The Mayor of Akron recently issued a warning to citizens to be on the lookout for a fungus that kills oak trees. Oak Wilt is a condition that affects red oak and pin oak trees and has been found in the city. But it’s only one of the scourges that could spell doom to trees in Northeast Ohio.
You can start in northwest Akron where tall oak trees line both sides of Palisades Drive, creating a cathedral effect of leaf canopies overhead. City of Akron arborist Jon Malish stands next to one with almost no leaves left. It’s dying of Oak Wilt.
“This was a three-week process. Three weeks ago we noticed one branch had brown leaves on it. Nothing had fallen yet but as you can see in the canopy there is practically nothing is left,” said Malish.
How deadly is this?
“It’s pretty deadly. Anything in the red oak group – red oak, pin oak, black oak – once they are infected there’s really not anything we can do for it. White oak group has some resistance built to it. The only thing we can do is preventative measures with fungicides.”
Malish said residents can do that for their own trees but the city won’t try it on city property.
“No, it’s quite expensive,” he said.
Malish wants residents to avoid pruning red oak trees between April 1st and October 1st because the beetles and fungus can infect the wounds during the warmer months.
Oak Wilt was first found in Wisconsin in 1944.
But Northeast Ohio is ground zero for a more mysterious disease that’s been killing small beech trees, the ones with silver smooth bark on which people love to carve their names.
You can see it at Hell’s Hollow Wilderness Area in Thompson.
Lake County Metroparks’ biologist John Pogacnik points to the shriveled leaves with dark and light green.
“It’s just a little darkening in between the veins of the leaf. That give a striped appearance,” Pogacnik explained.
What’s causing that?
“That, we don’t know,” he said. “I found the disease in 2012 and that year we had a drought so I thought it may be drought-related.”
Pogacnik called in some experts from the US Forest Service.
“The weird thing about the Beech Leaf Disease is that we checked all over the world where they have beech and no one else has ever seen anything like it,” he said.
So Pogacnik wasn’t just the first to see it in Ohio, he was the first to see it anywhere in the world.
So does it get the name Pogacnik’s disease?

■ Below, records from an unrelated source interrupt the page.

Definition to_mqtt_payload (self : t) : dict :=
  {[ "cmd" := JStr Commands.INITIALIZE_SD_CARD_SERVICE;
     "msgId" := MessageId.data (message_id self);
     "ts" := JInt (Timestamp.to_timestamp_epoch_ms (timestamp self)) ]}.
End InitializeSdCardServiceOut.

Module DeviceRebootOut.
Record t : Type := mk { message_id : MessageId.t; timestamp : Timestamp.t }.

Definition create {S : Type} : M S t :=
  message_id ← MessageId_generate;
  timestamp ← Timestamp_now;
  mret (mk message_id timestamp).

Definition to_mqtt_payload (self : t) : dict :=
  {[ "cmd" := JStr Commands.DEVICE_REBOOT;
     "msgId" := MessageId.data (message_id self);
     "ts" := JInt (Timestamp.to_timestamp_epoch_ms (timestamp self)) ]}.
End DeviceRebootOut.

(** *** Attribute updates

    [AttrSetServiceOut] holds what its constructor was given by keyword,
    every other field being [None].  The values are the objects of the
    caller: members of the enumerations, [PercentageInt] and
    [HourMinTimestamp] instances, plain values. *)

(** [x == True] *)
Definition pyval_eq_True (v : pyval) : bool :=
  match v with
  | VJson j => py_eq_True j
  | _ => false
  end.

(** [x.value]: the value of a member of an enumeration, the field of a
    [PercentageInt]. *)
Definition pyval_value (v : pyval) : result pyval :=
  match v with
  | VPowerMode m => Ok (VInt (PowerMode.value m))
  | VPowerType m => Ok (VInt (PowerType.value m))
  | VAgingType m => Ok (VInt (AgingType.value m))
  | VNightVision m => Ok (VInt (NightVision.value m))
  | VResolution m => Ok (VInt (Resolution.value m))
  | VSdCardState m => Ok (VInt (SdCardState.value m))
  | VSdCardFileSystem m => Ok (VInt (SdCardFileSystem.value m))
  | VVideoRecordMode m => Ok (VInt (VideoRecordMode.value m))
  | VMotionDetectionRange m => Ok (VInt (MotionDetectionRange.value m))
  | VMotionDetectionSensitivity m => Ok (VInt (MotionDetectionSensitivity.value m))
  | VSoundDetectionSensitivity m => Ok (VInt (SoundDetectionSensitivity.value m))
  | VWifiType m => Ok (VInt (WifiType.value m))
  | VGrainOutputType m => Ok (VInt (GrainOutputType.value m))
  | VFoodOutputProgress m => Ok (VInt (FoodOutputProgress.value m))
  | VPercentageInt p => Ok (VJson (PercentageInt.value p))
  | VJson _ | VHourMinTimestamp _ => Raise (AttributeError "value")
  end.

(** [x.name] *)
Definition pyval_name (v : pyval) : result pyval :=
  match v with
  | VPowerMode m => Ok (VStr (PowerMode.name m))
  | VPowerType m => Ok (VStr (PowerType.name m))
  | VAgingType m => Ok (VStr (AgingType.name m))
  | VNightVision m => Ok (VStr (NightVision.name m))
  | VResolution m => Ok (VStr (Resolution.name m))
  | VSdCardState m => Ok (VStr (SdCardState.name m))
  | VSdCardFileSystem m => Ok (VStr (SdCardFileSystem.name m))
  | VVideoRecordMode m => Ok (VStr (VideoRecordMode.name m))
  | VMotionDetectionRange m => Ok (VStr (MotionDetectionRange.name m))
  | VMotionDetectionSensitivity m => Ok (VStr (MotionDetectionSensitivity.name m))
  | VSoundDetectionSensitivity m => Ok (VStr (SoundDetectionSensitivity.name m))
  | VWifiType m => Ok (VStr (WifiType.name m))
  | VGrainOutputType m => Ok (VStr (GrainOutputType.name m))
  | VFoodOutputProgress m => Ok (VStr (FoodOutputProgress.name m))
  | VJson _ | VPercentageInt _ | VHourMinTimestamp _ => Raise (AttributeError "name")
  end.

(** [x.value_get()] *)
Definition pyval_value_get (v : pyval) : result pyval :=
  match v with
  | VPercentageInt p => Ok (VJson (PercentageInt.value_get p))
  | _ => Raise (AttributeError "value_get")
  end.

(** [x.to_mqtt_payload_value()], for the field types of an attribute update *)
Definition pyval_to_mqtt_payload_value (v : pyval) : result pyval :=
  match v with
  | VHourMinTimestamp t => Ok (VStr (HourMinTimestamp.to_mqtt_payload_value t))
  | _ => Raise (AttributeError "to_mqtt_payload_value")
  end.

(** How [to_mqtt_payload] writes a field. *)
Inductive enc : Type :=
  | EBool01     (* 1 if self.<field> == True else 0 *)
  | ERaw        (* self.<field> *)
  | EValueGet   (* self.<field>.value_get() *)
  | EValue      (* self.<field>.value *)
  | EName       (* self.<field>.name *)
  | EHourMin.   (* self.<field>.to_mqtt_payload_value() *)

Definition encode (e : enc) (v : pyval) : result pyval :=
  match e with
  | EBool01 => Ok (VInt (if pyval_eq_True v then 1 else 0))
  | ERaw => Ok v
  | EValueGet => pyval_value_get v
  | EValue => pyval_value v
  | EName => pyval_name v
  | EHourMin => pyval_to_mqtt_payload_value v
  end.

(** A Python [dict] under construction, in insertion order. *)
Abbreviation odict := (list (string * pyval)).

(** [json.dumps(payload)], read back as the receiver parses it: the members
    of the enumerations and the instances of the codec classes cannot be
    serialized. *)
Fixpoint json_dumps (payload : odict) : result dict :=
  match payload with
  | [] => Ok ∅
  | (key, VJson v) :: rest =>
      d ← json_dumps rest;
      Ok (<[key := v]> d)
  | (key, _) :: rest => Raise TypeError
  end.

Module AttrSetServiceOut.
Record t : Type := mk {
  message_id : MessageId.t;
  timestamp : Timestamp.t;
  attrs : gmap string pyval;
}.

(** The optional fields of the class. *)
Definition fields : list string := [
  "power_mode"; "enable_audio"; "audio_url"; "volume";
  "camera_switch"; "camera_aging_type"; "night_vision"; "resolution";
  "camera_start_time_utc"; "camera_end_time_utc"; "video_record_switch"; "video_record_mode";
  "video_record_aging_type"; "video_record_start_time_utc"; "video_record_end_time_utc"; "feeding_video_switch";
  "enable_video_start_feeding_plan"; "enable_video_after_manual_feeding"; "before_feeding_plan_time"; "automatic_recording";
  "after_manual_feeding_time"; "video_watermark_switch"; "cloud_video_record_switch"; "motion_detection_switch";
  "motion_detection_aging_type"; "motion_detection_range"; "motion_detection_sensitivity"; "motion_detection_start_time_utc";
  "motion_detection_end_time_utc"; "sound_detection_switch"; "sound_detection_aging_type"; "sound_detection_sensitivity";
  "sound_detection_start_time_utc"; "sound_detection_end_time_utc"; "sound_switch"; "sound_aging_type";
  "sound_start_time_utc"; "sound_end_time_utc"; "sound_times"; "light_switch";
  "light_aging_type"; "lighting_start_time_utc"; "lighting_end_time_utc"; "lighting_times";
  "auto_change_mode"; "auto_threshold"
].

(** [self.<field>] *)
Definition get (self : t) (field : string) : pyval := default VNone (attrs self !! field).

(** [create], called with keyword arguments: a keyword that is no field of
    the class is refused by the constructor. *)
Definition create {S : Type} (kwargs : list (string * pyval)) : M S t :=
  message_id ← MessageId_generate;
  timestamp ← Timestamp_now;
  if forallb (fun kv => bool_decide (kv.1 ∈ fields)) kwargs
  then mret (mk message_id timestamp (list_to_map kwargs))
  else raise TypeError.

(** One line [(field, key, e)] of [to_mqtt_payload]:
    [if not self.<field> == None: payload = payload | { key: e(self.<field>) }]. *)
Definition lines : list (string * string * enc) := [
  ("enable_audio", "enableAudio", EBool01);
  ("audio_url", "audioUrl", ERaw);
  ("volume", "volume", EValueGet);
  ("camera_switch", "cameraSwitch", ERaw);
  ("camera_aging_type", "cameraAgingType", EValue);
  ("night_vision", "nightVision", EName);
  ("resolution", "resolution", EName);
  ("camera_start_time_utc", "cameraStartTimeUtc", EHourMin);
  ("camera_end_time_utc", "cameraEndTimeUtc", EHourMin);
  ("video_record_switch", "videoRecordSwitch", ERaw);
  ("video_record_mode", "videoRecordMode", EName);
  ("video_record_aging_type", "videoRecordAgingType", EValue);
  ("video_record_start_time_utc", "videoRecordStartTimeUtc", EHourMin);
  ("video_record_end_time_utc", "videoRecordEndTimeUtc", EHourMin);
  ("feeding_video_switch", "feedingVideoSwitch", ERaw);
  ("enable_video_start_feeding_plan", "enableVideoStartFeedingPlan", ERaw);
  ("after_manual_feeding_time", "afterManualFeedingTime", ERaw);
  ("before_feeding_plan_time", "beforeFeedingPlanTime", ERaw);
  ("automatic_recording", "automaticRecording", ERaw);
  ("enable_video_after_manual_feeding", "enableVideoAfterManualFeeding", ERaw);
  ("video_watermark_switch", "videoWatermarkSwitch", ERaw);
  ("cloud_video_record_switch", "cloudVideoRecordSwitch", ERaw);
  ("motion_detection_switch", "motionDetectionSwitch", ERaw);
  ("motion_detection_aging_type", "motionDetectionAgingType", EValue);
  ("motion_detection_range", "motionDetectionRange", EName);
  ("motion_detection_sensitivity", "motionDetectionSensitivity", EName);
  ("motion_detection_start_time_utc", "motionDetectionStartTimeUtc", EHourMin);
  ("motion_detection_end_time_utc", "motionDetectionEndTimeUtc", EHourMin);
  ("sound_detection_switch", "soundDetectionSwitch", ERaw);
  ("sound_detection_aging_type", "soundDetectionAgingType", EValue);
  ("sound_detection_sensitivity", "soundDetectionSensitivity", EName);
  ("sound_detection_start_time_utc", "soundDetectionStartTimeUtc", EHourMin);
  ("sound_detection_end_time_utc", "soundDetectionEndTimeUtc", EHourMin);
  ("sound_switch", "soundSwitch", ERaw);
  ("sound_aging_type", "soundAgingType", EValue);
  ("sound_start_time_utc", "soundStartTimeUtc", EHourMin);
  ("sound_end_time_utc", "soundEndTimeUtc", EHourMin);
  ("sound_times", "soundTimes", ERaw);
  ("light_switch", "lightSwitch", ERaw);
  ("light_aging_type", "lightAgingType", ERaw);
  ("lighting_start_time_utc", "lightingStartTimeUtc", EHourMin);
  ("lighting_end_time_utc", "lightingEndTimeUtc", EHourMin);
  ("lighting_times", "lightingTimes", ERaw);
  ("auto_change_mode", "autoChangeMode", ERaw);
  ("auto_threshold", "autoThreshold", ERaw)
].

(** The keys of the lines differ from each other and from the three keys
    of the envelope, so that [payload | { key: x }] adds an entry at the
    end. *)
Fixpoint encode_lines (self : t) (ls : list (string * string * enc)) (payload : odict)
  : result odict :=
  match ls with
  | [] => Ok payload
  | (field, key, e) :: rest =>
      if negb (pyval_is_None (get self field))
      then
        x ← encode e (get self field);
        encode_lines self rest (payload ++ [(key, x)])
      else encode_lines self rest payload
  end.

Definition to_mqtt_payload (self : t) : result odict :=
  encode_lines self lines [
    ("cmd", VStr Commands.ATTR_SET_SERVICE);
    ("msgId", VJson (MessageId.data (message_id self)));
    ("ts", VInt (Timestamp.to_timestamp_epoch_ms (timestamp self)))
  ].
End AttrSetServiceOut.

(** ** Client

    The client object is embedded in two parts, because its callback slots
    hold bound methods of the backend that owns it: the topics (a field of the
    backend) and the slots (a record of handlers on the owner's state [S]). *)

Module Client.
Record t : Type := mk { message_topics : MessageTopics.t }.

(** [_mqtt_send]: the payload is serialized with [json.dumps] and handed to
    [mqtt.mqtt_publish]. *)
Definition _mqtt_send {S : Type} (self : t) (topic : string) (payload : dict) : M S unit :=
  emit (Publish topic payload).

“Heh, Beach Leaf Disease so far.”
The experts suspect the disease is caused by a virus.
Pogacnik believes extreme weather in recent years is putting stress on trees, making them weaker and more vulnerable. One thing he knows is Beech Leaf Disease is spreading rapidly.
“At Chapin’s Forest one year, 20 percent had some stage of the disease, the following year 70 percent, and now 100 percent,” Pogacnik said. “In three years it spread that quick.”
Do you think a large tree is going to shake this off?
“It doesn’t look like it. It looks like it’s going through them and right now we don’t know anything about it. We just see it getting worse and the general thought is it will kill them eventually, but we’re hoping that’s not the case.”
Pogacnik fears that within 10 years Northeast Ohio will have no beech tress left.
Beech Leaf Disease has spread as far south as Stark County already, but it’s moved particularly far east, into Pennsylvania, almost to New York State. That leads to speculation it’s carried by insects that get blown in the wind.
The thought of a major tree die-off brings to mind the American Chestnut Blight. It came into the US from Japan in 1904. By 1940 virtually all the mature chestnut trees - as many as 1 billion - were dead.
But there is some good news. In some newly acquired woods of the Portage County Park District, one mature chestnut was found. The Park’s Natural Areas Steward Bob Lange says park officials were hiking the property just after they bought it.
“We just happened to look down and notice some burrs on the ground. I thought, ‘Boy, that sure looks like American Chestnut.’ And sure enough we all looked up and there it was,” Lange recalled.
The tree is about 18 inches in diameter, maybe 30 feet high.
Lange points out it appears to have some blight damage on its lower bark.
“It’s trying to heal over that. And that’s where some of the debate was that ‘Boy, maybe it has actually been trying to fight that off. It has some perhaps resistance.’ But it’s started to heal over that wound.”
So they’ve treated it with a fungicide to help it.
“If we can get it pollinated this will be a source of viable seed for the 100% true American chestnut,” Lange said. “And for just that I think it’s worthwhile in this case to try and take care of this tree.”
Scientists are trying to cross breed or genetically alter surviving chestnut trees to be resistant to the blight.
Many of the pathogens affecting Ohio trees came from invasive species or insects imported from other countries. Because of them and global warming, biologists expect Ohio forests will look a great deal differently in the coming decades.